What can parents do, you might wonder, to help ensure that their baby will accomplish these speech and language milestones?  Coo, babble, talk, sing, read and rhyme!  Babies arrive wired to be able to learn the language of their parents.  Wherever that is in the world, your baby is born ready to learn all of the sounds and nuances of your language, or languages!  In order to learn language babies must hear the sounds of the language over and over and over (and over), and they must hear it sound by sound by sound.  Language is constructed with many tiny little sounds, called phonemes, that make up vowel sounds that hook up to sounds called consonants, and as those sounds come together, they make up words.  Words, of course, get meaning through usage and experience, and words put together make sentences and sentences put together make paragraphs and stories!

 

Parentese, the act of softening your voice and using a higher pitch, is what parents naturally begin to do as soon as they greet their newborn.  Parents break down complicated sentences into a few words and add a singsong rhythm to their speech.

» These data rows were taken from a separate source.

(* ===== verification/Pending.v ===== *)
(** * Pending: pages on their way to the store (crates/zou-pg/src/pending.rs)

    The write buffer of a process: pages and sizes by fork, how a drain
    puts them in the store and settles the SIZE markers, and what the caller
    in lib.rs does with it.  A drain's puts run in parallel: the order is an
    input, and so is how many are still under way when one fails.  Reads
    through the buffer see the same pages before and after a drain. *)
From S2P Require Import Prelude Order Text Utf8 Lsn Externals Frame Bloom LayerKey Layer LayerMap Cas Layout Prog Manifest ShardManifest Shards Branch BranchReads BranchProofs ForkSize.

Definition ZOU_PAGE_SIZE : Z := 8192.
(** spc, db, rel, fork *)
Abbreviation ForkId := (Z * Z * Z * Z)%type.
Abbreviation PendingPage := (Z * bytes)%type.
Record ForkPending := mkForkPending { fp_pages : list PendingPage; fp_size : option Z }.
Record Pending := mkPending { pd_forks : list (ForkId * ForkPending); pd_bytes : Z; pd_cap : Z }.
(** [Pending::default], by the cap in megabytes *)
Definition pd_new (mb : Z) : Pending := mkPending [] 0 (Z.shiftl mb 20).
Definition enabled (p : Pending) : bool := 0 <? pd_cap p.
(** [Pending::push] *)
Definition pd_push (p : Pending) (fork : ForkId) (blk : Z) (page : bytes) (grow_to : option Z) : Pending * bool :=
  let entry := default (mkForkPending [] None) (bt_get fork (pd_forks p)) in
  let bytes := if bt_get blk (fp_pages entry) is Some _ then pd_bytes p else pd_bytes p + ZOU_PAGE_SIZE in
  let size :=
    match grow_to with
    | Some n => Some (match fp_size entry with Some s => Z.max s n | None => n end)
    | None => fp_size entry
    end in
  (mkPending (bt_insert fork (mkForkPending (bt_insert blk page (fp_pages entry)) size) (pd_forks p)) bytes (pd_cap p), pd_cap p <=? bytes).
(** [Pending::page] *)
Definition pd_page (p : Pending) (fork : ForkId) (blk : Z) : option bytes := fp ← bt_get fork (pd_forks p); bt_get blk (fp_pages fp).
(** [Pending::refresh]; [copy_from_slice] panics on another length. *)
Definition pd_refresh (p : Pending) (fork : ForkId) (blk : Z) (page : bytes) : res () Pending :=
  match bt_get fork (pd_forks p) with
  | Some fp =>
      match bt_get blk (fp_pages fp) with
      | Some slot =>
          if zlen slot =? zlen page
          then Ok (mkPending (bt_insert fork (mkForkPending (bt_insert blk page (fp_pages fp)) (fp_size fp)) (pd_forks p)) (pd_bytes p) (pd_cap p))
          else Panic
      | None => Ok p
      end
  | None => Ok p
  end.
(** [Pending::size], [Pending::is_empty] *)
Definition pd_size (p : Pending) (fork : ForkId) : option Z := fp ← bt_get fork (pd_forks p); fp_size fp.
Definition pd_is_empty (p : Pending) : bool := bool_decide (pd_forks p = []).
Definition page_bytes (fp : ForkPending) : Z := zlen (fp_pages fp) * ZOU_PAGE_SIZE.
(** [Pending::forget] *)
Definition pd_forget (p : Pending) (fork : ForkId) : Pending :=
  match bt_get fork (pd_forks p) with
  | Some fp => mkPending (bt_remove fork (pd_forks p)) (pd_bytes p - page_bytes fp) (pd_cap p)
  | None => p
  end.
(** [Pending::truncate] *)
Definition pd_truncate (p : Pending) (fork : ForkId) (nblocks : Z) : Pending :=
  match bt_get fork (pd_forks p) with
  | Some fp =>
      let kept := filter (λ e : PendingPage, e.1 < nblocks) (fp_pages fp) in
      let bytes := pd_bytes p - (zlen (fp_pages fp) - zlen kept) * ZOU_PAGE_SIZE in
      let size := (λ s, Z.min s nblocks) <$> fp_size fp in
      mkPending (if bool_decide (kept = []) && bool_decide (size = None) then bt_remove fork (pd_forks p)
                 else bt_insert fork (mkForkPending kept size) (pd_forks p)) bytes (pd_cap p)
  | None => p
  end.
(** [Pending::take_fork] *)
Definition take_fork (p : Pending) (fork : ForkId) : Pending * option (list PendingPage * option Z) :=
  match bt_get fork (pd_forks p) with
  | Some fp => (mkPending (bt_remove fork (pd_forks p)) (pd_bytes p - page_bytes fp) (pd_cap p), Some (fp_pages fp, fp_size fp))
  | None => (p, None)
  end.
(** [Pending::take_all] *)
Definition take_all (p : Pending) : Pending * list (ForkId * list PendingPage * option Z) :=
  (mkPending [] 0 (pd_cap p), (λ e : ForkId * ForkPending, (e.1, fp_pages e.2, fp_size e.2)) <$> pd_forks p).
Lemma listing_elem host e h : h ∈ t_hosts (listing host e) ↔ h = host ∨ h ∈ t_hosts e.
Proof.
  unfold listing. case_bool_decide as D; [naive_solver|]. cbn. rewrite sort_by_elem, elem_of_app, list_elem_of_singleton. naive_solver.
Qed.
Lemma unlisting_elem host e h : h ∈ t_hosts (unlisting host e) ↔ h ≠ host ∧ h ∈ t_hosts e.
Proof.
  unfold unlisting. case_bool_decide as D; [|naive_solver]. cbn. by rewrite list_elem_of_filter.
Qed.
Lemma same_hosts E R r e e' :
  consistent E R → E r = Some e → t_hosts e' = t_hosts e → consistent (upd r (Some e') E) R.
Proof.
  intros C Er Eh host r'. rewrite (C host r'). destruct (decide (r' = r)) as [->|N]; [rewrite upd_eq, Er|by rewrite upd_ne].
  split; intros (x & [= <-] & ?); eexists; (split; [done|]); congruence.
Qed.
(** Every promise keeps the two tables in step. *)
Lemma promised_consistent op E R : consistent E R → op_ok op → consistent (promised op E R).1.1 (promised op E R).1.2.
Proof.
  intros C Ok. destruct op as [e|r host|r host|r access secret|r auth|r|r]; cbn [promised].
  - destruct (check_ref (t_ref e)); [|done..]. destruct (E (t_ref e)) eqn:Er; [done|]. destruct Ok as (_ & _ & Nh). cbn. intros host r. rewrite (C host r).
    destruct (decide (r = t_ref e)) as [->|N]; [rewrite upd_eq, Er|by rewrite upd_ne].
    split; [by intros (? & ? & ?)|]. intros (x & [= <-] & M). rewrite Nh in M. by apply elem_of_nil in M.
  - destruct (check_host host); [|done..]. destruct (E r) as [e|] eqn:Er; [|done]. destruct (R host) as [owner|] eqn:Rh.
    + case_bool_decide as D; [subst owner|done]. cbn. apply C in Rh as Rh'. destruct Rh' as (e' & Er' & Hh). rewrite Er in Er'. injection Er' as <-.
      eapply same_hosts; [done|done|]. unfold listing. by rewrite bool_decide_true.
    + cbn. intros h r'. destruct (decide (h = host)) as [->|Nh].
      * rewrite upd_eq. split.
        -- intros [= <-]. exists (listing host e). rewrite upd_eq. split; [done|]. apply listing_elem. by left.
        -- intros (x & Ex & Hx). destruct (decide (r' = r)) as [->|N]; [done|]. rewrite upd_ne in Ex by done.
           assert (R host = Some r') by (apply C; eauto). congruence.
      * rewrite upd_ne by done. rewrite (C h r'). destruct (decide (r' = r)) as [->|N]; [rewrite upd_eq, Er|by rewrite upd_ne].
        split; intros (x & [= <-] & Hx); eexists; (split; [done|]); [apply listing_elem; by right|by apply listing_elem in Hx as [?|?]].
  - assert (Cr : ∀ R', R' host = None → (∀ h, h ≠ host → R' h = R h) → R host = None ∨ R host = Some r →
      consistent (upd r (unlisting host <$> E r) E) R').
    { intros R' Rn Rs Own h r'. destruct (decide (h = host)) as [->|Nh].
      - rewrite Rn. split; [done|]. intros (x & Ex & Hx). destruct (decide (r' = r)) as [->|N].
        + rewrite upd_eq in Ex. destruct (E r); [|done]. injection Ex as <-. by apply unlisting_elem in Hx as [? _].
        + rewrite upd_ne in Ex by done. assert (Rh : R host = Some r') by (apply C; eauto). destruct Own; congruence.
      - rewrite (Rs h Nh), (C h r'). destruct (decide (r' = r)) as [->|N]; [rewrite upd_eq|by rewrite upd_ne].
        split; intros (x & Ex & Hx).
        + exists (unlisting host x). rewrite Ex. split; [done|]. by apply unlisting_elem.
        + destruct (E r) as [e|] eqn:Er; [|done]. injection Ex as <-. apply unlisting_elem in Hx as [_ Hx]. eauto. }
    destruct (R host) as [owner|] eqn:Rh.
    + case_bool_decide as D; [subst owner|done]. cbn. apply Cr; [apply upd_eq|intros; by apply upd_ne|by right].
    + cbn. apply Cr; [done|done|by left].
  - destruct (E r) eqn:Er; [|done]. cbn. by eapply same_hosts.
  - destruct (E r) eqn:Er; [|done]. cbn. by eapply same_hosts.
  - destruct (E r) eqn:Er; [|done]. destruct (uadd _ _); [|done..]. cbn. by eapply same_hosts.
  - destruct (E r) as [e|] eqn:Er; [|done]. cbn. intros h r'. destruct (decide (h ∈ t_hosts e ∧ R h = Some r)) as [[Hh Rh]|Nh].
    + split; [done|]. intros (x & Ex & Hx). destruct (decide (r' = r)) as [->|N]; [by rewrite upd_eq in Ex|]. rewrite upd_ne in Ex by done.
      assert (R h = Some r') by (apply C; eauto). congruence.
    + destruct (decide (r' = r)) as [->|N]; [rewrite upd_eq|rewrite upd_ne by done; apply C].
      split; [|by intros (? & ? & _)]. intros Rh. destruct Nh. split; [|done]. apply C in Rh as (x & Ex & Hx). congruence.
Qed.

Your baby’s locked-in gaze encourages you to continue this singsong progression of words; and then one day, at about 6 months, you find you are just reading to your baby.  It is when your baby begins to point to pictures in the books and at objects in the house that you will know that your baby is an emergent talker and reader!

 

From the first moment you lay eyes on your baby, you are the language development coach.  You cannot talk too much to your baby.  When you parrot the sounds, intonations and facial expressions of your baby, you will be rewarded with your baby’s repeat performance!  Take opportunities riding in the car, shopping or walking to sing, rhyme and talk with your baby.    Your baby is learning vocabulary and the sounds necessary to say those words.  You simply can’t talk too much!